Directions for this task ▸ Below are the records. Gather each line that holds "pose".

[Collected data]
(* ===== verification/AllocProps.v ===== *)
(** * Properties of the allocators

    Process ids and physical frames: an identifier is never handed out twice,
    returning one that is not in use panics, and what [alloc_more] gives. *)

From S2P Require Import Prelude Address PhysMem IdAlloc FrameAlloc.

(** After any sequence of [alloc] and [dealloc] calls of clients that
    return only what they hold, the ids held are pairwise distinct and are
    exactly the ids in use; returning any other id panics. *)
Theorem pid_history_unique a held :
  history ra_new a held →
  NoDup held ∧ (∀ x, ra_live a x ↔ x ∈ held) ∧
  (∀ x, 0 <= x → x ∉ held → ra_dealloc a x = Panic).
Proof.
  intros Hh. destruct (history_sound ra_new a held) as (_&Hnd&_&Hl); [apply ra_new_wf|done|].
  assert (Hlive : ∀ x, ra_live a x ↔ x ∈ held).
  { intros x. change (ra_live a x) with (ia_live a x). rewrite Hl.
    split; [intros [?|[? _]]; [done|simpl in *; lia]|auto]. }
  split; [done|]. split; [done|]. intros x Hx Hn. rewrite <- Hlive in Hn.
  by apply ra_dealloc_panics.
Qed.

Lemma pid_history_unique_witness :
  let a2 := (ra_alloc (ra_alloc ra_new).2).2 in
  NoDup [1; 0] ∧ ra_dealloc a2 2 = Panic.
Proof.
  destruct (pid_history_unique (ra_alloc (ra_alloc ra_new).2).2 [1; 0]) as (Hnd&_&Hp).
  - eapply (hist_alloc _ _ [0] 1); [eapply (hist_alloc _ ra_new [] 0); [constructor| |]| |]; try reflexivity;
      vm_compute; split; congruence.
  - split; [exact Hnd|]. apply Hp; [lia|]. set_solver.
Defined.

(** Frames are handed out one owner at a time: after any sequence of
    [alloc] and [dealloc] calls from a well-formed allocator, the frames held
    are distinct, were free at the start, and are exactly the frames in use
    besides those in use at the start. *)
Theorem frame_history_unique a0 a held :
  fa_wf a0 → history a0 a held →
  fa_wf a ∧ NoDup held ∧ (∀ x, x ∈ held → ¬ fa_owned a0 x) ∧
  (∀ x, fa_owned a x ↔ x ∈ held ∨ fa_owned a0 x) ∧
  (∀ x, 0 <= x → x ∉ held → ¬ fa_owned a0 x → fa_dealloc a x = Panic).
Proof.
  intros Hwf Hh. destruct (history_sound a0 a held) as (Hwf'&Hnd&Hsep&Hl); [done|done|].
  split; [done|]. split; [done|]. split; [done|]. split; [done|].
  intros x Hx Hn Ho. apply fa_dealloc_panics; [done|done|].
  change (¬ ia_live a x). rewrite Hl. intros [?|Ha]; [done|]. by apply Ho.
Qed.

Lemma frame_history_unique_witness :
  let a0 := mkFA 5 9 [] in
  match fa_alloc a0 with
  | Some (p, a1) => fa_wf a1 ∧ p = 5 ∧ fa_dealloc a1 6 = Panic
  | None => False
  end.
Proof.
  assert (Hwf : fa_wf (mkFA 5 9 [])) by (split; [constructor|split; [constructor|simpl; lia]]).
  destruct (frame_history_unique (mkFA 5 9 []) (mkFA 6 9 []) [5] Hwf) as (Hw&_&_&_&Hp).
  - eapply (hist_alloc _ (mkFA 5 9 []) [] 5); [constructor|exact I|reflexivity].
  - split; [exact Hw|]. split; [reflexivity|]. apply Hp; [lia|set_solver|]. intros [H _]. simpl in H. lia.
Defined.

(** ** [alloc_more] *)

Lemma alloc_more_eq a pages :
  fa_wf a → 0 < pages → fa_current a + pages < fa_end a →
  fa_alloc_more a pages =
    Some ((λ x, fa_current a + pages - x) <$> seqZ 1 pages, mkFA (fa_current a + pages) (fa_end a) (fa_recycled a)).
Proof.
  intros (_&_&Hc&He) Hp Hlt. unfold fa_alloc_more. rewrite wadd_small by lia.
  rewrite (proj2 (Z.leb_gt _ _)) by lia. do 2 f_equal. apply list_fmap_ext. intros i x Hx.
  apply lookup_seqZ in Hx as [-> ?]. rewrite wsub_small, ppn_from_usize_id by lia. done.
Qed.

(** A successful [alloc_more] returns the next [pages] frames, all of them
    free before and in use after, without repetition. *)
Theorem alloc_more_fresh a pages l a' :
  fa_wf a → 0 < pages < 2 ^ 44 → fa_alloc_more a pages = Some (l, a') →
  Z.of_nat (length l) = pages ∧ NoDup l ∧ fa_wf a' ∧
  (∀ x, x ∈ l ↔ fa_current a <= x < fa_current a + pages) ∧
  (∀ x, x ∈ l → ¬ fa_owned a x) ∧
  (∀ x, fa_owned a' x ↔ x ∈ l ∨ fa_owned a x).
Proof.
  intros Hwf Hp Ha. pose proof Hwf as (Hnd&Hrec&Hc&He).
  assert (Hlt : fa_current a + pages < fa_end a).
  { unfold fa_alloc_more in Ha. rewrite wadd_small in Ha by lia.
    destruct (Z.leb_spec (fa_end a) (fa_current a + pages)); [done|lia]. }
  rewrite alloc_more_eq in Ha by (done || lia). injection Ha as <- <-.
  assert (Hin : ∀ x, x ∈ (λ x, fa_current a + pages - x) <$> seqZ 1 pages ↔ fa_current a <= x < fa_current a + pages).
  { intros x. rewrite list_elem_of_fmap. setoid_rewrite elem_of_seqZ. split.
    - intros (y&->&?). lia.
    - intros ?. exists (fa_current a + pages - x). lia. }
  rewrite Forall_forall in Hrec.
  split; [rewrite length_fmap, length_seqZ; lia|]. split.
  { apply NoDup_fmap_2_strong; [|apply NoDup_seqZ]. intros; lia. }
  split.
  { split; [done|]. split; [|simpl; lia]. rewrite Forall_forall. intros x Hx. specialize (Hrec x Hx). simpl in *. lia. }
  split; [done|]. split.
  - intros x Hx%Hin [? _]. lia.
  - intros x. rewrite Hin. unfold fa_owned; simpl. split.
    + intros [? Hn]. destruct (decide (x < fa_current a)); [right|left; lia]. split; [lia|done].
    + intros [?|[? ?]]; [|split; [lia|done]]. split; [lia|]. intros Hx%Hrec. simpl in Hx. lia.
Qed.

Lemma alloc_more_fresh_witness :
  match fa_alloc_more (mkFA 5 9 [2]) 3 with Some (l, _) => NoDup l ∧ l = [7; 6; 5] | None => False end.
Proof.
  destruct (alloc_more_fresh (mkFA 5 9 [2]) 3 [7; 6; 5] (mkFA 8 9 [2])) as (_&Hnd&_).
  - split; [apply NoDup_singleton|]. split; [|simpl; lia]. constructor; [simpl; lia|constructor].
  - lia.
  - reflexivity.
  - split; [exact Hnd|reflexivity].
Defined.

(** [alloc_more] refuses a request for exactly the frames that remain
    beyond [current], and never looks at the recycled frames, although [alloc]
    can still serve the request one frame at a time. *)
Theorem alloc_more_refuses_last a pages :
  fa_wf a → 0 < pages → fa_current a + pages = fa_end a →
  fa_alloc_more a pages = None ∧ pages <= fa_free a ∧ is_Some (fa_alloc a).
Proof.
  intros Hwf Hp He. pose proof Hwf as (_&_&?&?). split; [|split].
  - unfold fa_alloc_more. rewrite wadd_small by lia. by rewrite (proj2 (Z.leb_le _ _)) by lia.
  - unfold fa_free. lia.
  - apply fa_alloc_some; [done|]. unfold fa_free. lia.
Qed.

Lemma alloc_more_refuses_last_witness : fa_alloc_more (mkFA 5 9 []) 4 = None ∧ 4 <= fa_free (mkFA 5 9 []).
Proof.
  destruct (alloc_more_refuses_last (mkFA 5 9 []) 4) as (H1&H2&_); [|lia|reflexivity|split; assumption].
  split; [constructor|]. split; [constructor|simpl; lia].
Defined.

Task solution ▸
  intros Hwf Hp Ha. pose proof Hwf as (Hnd&Hrec&Hc&He).
  intros Hwf Hp He. pose proof Hwf as (_&_&?&?). split; [|split].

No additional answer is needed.